Abstract:Objective: To treat patients with vascular mild cognitive impairment (VMCI) using TCM, it is necessary to classify the patients into TCM syndrome types and to apply different treatments to different types. We investigate how to properly carry out the classification using a novel data-driven method known as latent tree analysis. Method: A cross-sectional survey on VMCI was carried out in several regions in northern China from 2008 to 2011, which resulted in a data set that involves 803 patients and 93 symptoms. Latent tree analysis was performed on the data to reveal symptom co-occurrence patterns, and the patients were partitioned into clusters in multiple ways based on the patterns.

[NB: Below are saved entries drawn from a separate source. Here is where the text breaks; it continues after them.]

(** * sentry: the event model (sentry.models.event) and the external-issue
      endpoint, embedded in Rocq.

    Python values are embedded as a small inductive type, dictionaries as
    finite maps, exceptions as an explicit result type.  Collaborators that
    live outside the modelled files (md5, the nodestore path helper, the
    grouping resolver, the relational store, ...) are taken as parameters. *)

From Stdlib Require Import QArith.
From stdpp Require Import gmap strings list fin_maps sorting pretty.

Set Default Proof Using "Type".
Open Scope Z_scope.

(** ** Python values and exceptions *)

Inductive pyval : Type :=
  | VNone
  | VBool (b : bool)
  | VInt (z : Z)
  | VStr (s : string)
  | VList (l : list pyval)
  | VDict (d : gmap string pyval).

Inductive exn : Type :=
  | ValueError
  | TypeError
  | IndexError
  | KeyError
  | AttributeError
  | AssertionError
  | NotImplementedError
  | DoesNotExist
  | KeyboardInterrupt
  | SystemExit.

(** [isinstance(e, Exception)]: what [except Exception] catches.
    [KeyboardInterrupt] and [SystemExit] derive from [BaseException]
    only. *)
Definition is_Exception (e : exn) : bool :=
  match e with
  | KeyboardInterrupt | SystemExit => false
  | _ => true
  end.

Inductive result (A : Type) : Type :=
  | Ok (a : A)
  | Raise (e : exn).
Arguments Ok {A} a.
Arguments Raise {A} e.

Definition bind {A B} (r : result A) (k : A → result B) : result B :=
  match r with
  | Ok a => k a
  | Raise e => Raise e
  end.

Notation "'let!' x ':=' r 'in' k" := (bind r (λ x, k))
  (at level 10, x name, r at level 100, k at level 200, only parsing).

Fixpoint traverse {A B} (f : A → result B) (l : list A) : result (list B) :=
  match l with
  | [] => Ok []
  | a :: l' =>
      let! b := f a in
      let! bs := traverse f l' in
      Ok (b :: bs)
  end.

(** Python truthiness: what [if v], [not v], [v or w] and [filter(None, _)]
    look at. *)
Definition truthy (v : pyval) : bool :=
  match v with
  | VNone => false
  | VBool b => b
  | VInt z => negb (z =? 0)
  | VStr s => negb (String.eqb s "")
  | VList l => negb (Nat.eqb (length l) 0)
  | VDict d => negb (Nat.eqb (size d) 0)
  end.

Definition is_none (v : pyval) : bool :=
  match v with VNone => true | _ => false end.

(** ** Tag atoms and their order

    A tag key or value is [None] or a string.  Python 2 orders [None] below
    every string, strings by code point, and tuples lexicographically. *)

Definition atom : Type := option string.

Definition atom_le (a b : atom) : Prop :=
  match a, b with
  | None, _ => True
  | Some _, None => False
  | Some s, Some t => String.le s t
  end.

Definition tag_le (p q : atom * atom) : Prop :=
  if decide (p.1 = q.1) then atom_le p.2 q.2 else atom_le p.1 q.1.

Global Instance atom_le_dec : RelDecision atom_le.
Proof. intros [s|] [t|]; simpl; apply _. Defined.

Global Instance tag_le_dec : RelDecision tag_le.
Proof. intros p q. unfold tag_le. destruct (decide (p.1 = q.1)); apply _. Defined.

(** [sorted(xs)] on tag pairs.  The order is total and antisymmetric, so the
    sorted arrangement of a list is unique and the choice of algorithm is
    not observable. *)
Definition sorted_tags (l : list (atom * atom)) : list (atom * atom) :=
  merge_sort tag_le l.

Definition atom_to_py (a : atom) : pyval :=
  match a with None => VNone | Some s => VStr s end.

(** ** EventCommon.tags *)

(** What [for t, v in ...] finds when it iterates one entry of the tag
    list: the members of the entry (the items of a list or a tuple, the
    characters of a string), or that the entry cannot be iterated (a
    number, a boolean, [None]).  Members are tag atoms. *)
Inductive tag_entry : Type :=
  | Sequence (items : list atom)
  | NotIterable.

(** The value of [get_path(self.data, 'tags', filter=True)]: a falsy value
    ([None], an empty list), for which [raw or ()] is the empty tuple; the
    entries of a non-empty list; or a truthy value that cannot be iterated. *)
Inductive raw_tags : Type :=
  | RawFalsy
  | RawEntries (entries : list tag_entry)
  | RawNotIterable.

(** [for t, v in ...]: an entry unpacks when it is a sequence of exactly two
    members; a sequence of another length raises ValueError, an entry that
    cannot be iterated raises TypeError. *)
Definition unpack2 (item : tag_entry) : result (atom * atom) :=
  match item with
  | Sequence [t; v] => Ok (t, v)
  | Sequence _ => Raise ValueError
  | NotIterable => Raise TypeError
  end.

Definition is_not_none (a : atom) : bool :=
  match a with None => false | Some _ => true end.

(** Iterating [raw or ()]. *)
Definition iter_raw_tags (raw : raw_tags) : result (list tag_entry) :=
  match raw with
  | RawFalsy => Ok []
  | RawEntries entries => Ok entries
  | RawNotIterable => Raise TypeError
  end.

(** The entries are unpacked from left to right, so the first entry that
    does not unpack decides: only its ValueError is caught. *)
Definition EventCommon_tags (raw : raw_tags) : result (list (atom * atom)) :=
  match (let! entries := iter_raw_tags raw in traverse unpack2 entries) with
  | Ok pairs =>
      Ok (sorted_tags (filter (λ p, is_not_none p.1 && is_not_none p.2) pairs))
  | Raise ValueError => Ok []
  | Raise e => Raise e
  end.

(** ** SnubaEvent.tags *)

(** [keys] and [values] are [getattr(self, 'tags.key', None)] and
    [getattr(self, 'tags.value', None)], each [None] or a list of tag
    atoms. *)
Definition SnubaEvent_tags (keys values : option (list atom)) : list (atom * atom) :=
  match keys, values with
  | Some ks, Some vs =>
      if negb (Nat.eqb (length ks) 0) && negb (Nat.eqb (length vs) 0)
         && Nat.eqb (length ks) (length vs)
      then sorted_tags (zip ks vs)
      else []
  | _, _ => []
  end.


(** An entry that unpacks. *)
Definition is_pair (item : tag_entry) : Prop :=
  match item with
  | Sequence [_; _] => True
  | _ => False
  end.

(** What the tags invariant asks of one pair, and of a whole tag list. *)
Definition no_none (p : atom * atom) : Prop := p.1 ≠ None ∧ p.2 ≠ None.

Definition tags_ok (l : list (atom * atom)) : Prop :=
  StronglySorted tag_le l ∧ Forall no_none l.


(** ** Collaborators outside the modelled files

    Library calls and helpers of other modules, taken as given. *)
Class Externals := {
  (** [hashlib.md5(s).hexdigest()] *)
  md5_hexdigest : string → string;
  (** [str()] of a list or a dict, as used by [str.format] *)
  container_str : pyval → string;
  (** [sentry.grouping.api.get_grouping_variants_for_event(event)]: the
      variants in the order of the returned mapping, each with the value of
      its [get_hash()] *)
  get_grouping_variants_for_event : gmap string pyval → list (string * pyval);
  (** [StoreNormalizer(is_renormalize=True).normalize_event(data)] *)
  normalize_event : gmap string pyval → gmap string pyval;
  (** [sentry.interfaces.base.get_interfaces(data, rust_renormalized=b)] *)
  interfaces_get_interfaces : gmap string pyval → bool → gmap string pyval;
  (** [options.get('store.empty-interface-sample-rate')], a float, by its
      value *)
  sample_rate : Q;
  (** The float nearest to a real number: a product of two floats is the
      exact product rounded.  Rounding is monotone and leaves the integers
      up to [2 ** 53] as they are. *)
  float_round : Q → Q;
  float_round_mono : ∀ x y : Q, (x <= y)%Q → (float_round x <= float_round y)%Q;
  float_round_integer : ∀ k : Z,
    Z.abs k ≤ 2 ^ 53 → (float_round (inject_Z k) == inject_Z k)%Q;
}.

The patient clusters were matched up with syndrome types, and population statistics of the clusters are used to quantify the syndrome types and to establish classification rules. Results: Eight syndrome types are identified: Qi Deficiency, Qi Stagnation, Blood Deficiency, Blood Stasis, Phlegm-Dampness, Fire-Heat, Yang Deficiency, and Yin Deficiency. The prevalence and symptom occurrence characteristics of each syndrome type are determined. Quantitative classification rules are established for determining whether a patient belongs to each of the syndrome types. Conclusions: A solution for the TCM syndrome classification problem associated with VMCI is established based on the latent tree analysis of unlabeled symptom survey data. The results can be used as a reference in clinic practice to improve the quality of syndrome differentiation and to reduce diagnosis variances across physicians. They can also be used for patient selection in research projects aimed at finding biomarkers for the syndrome types and in randomized control trials aimed at determining the efficacy of TCM treatments of VMCI.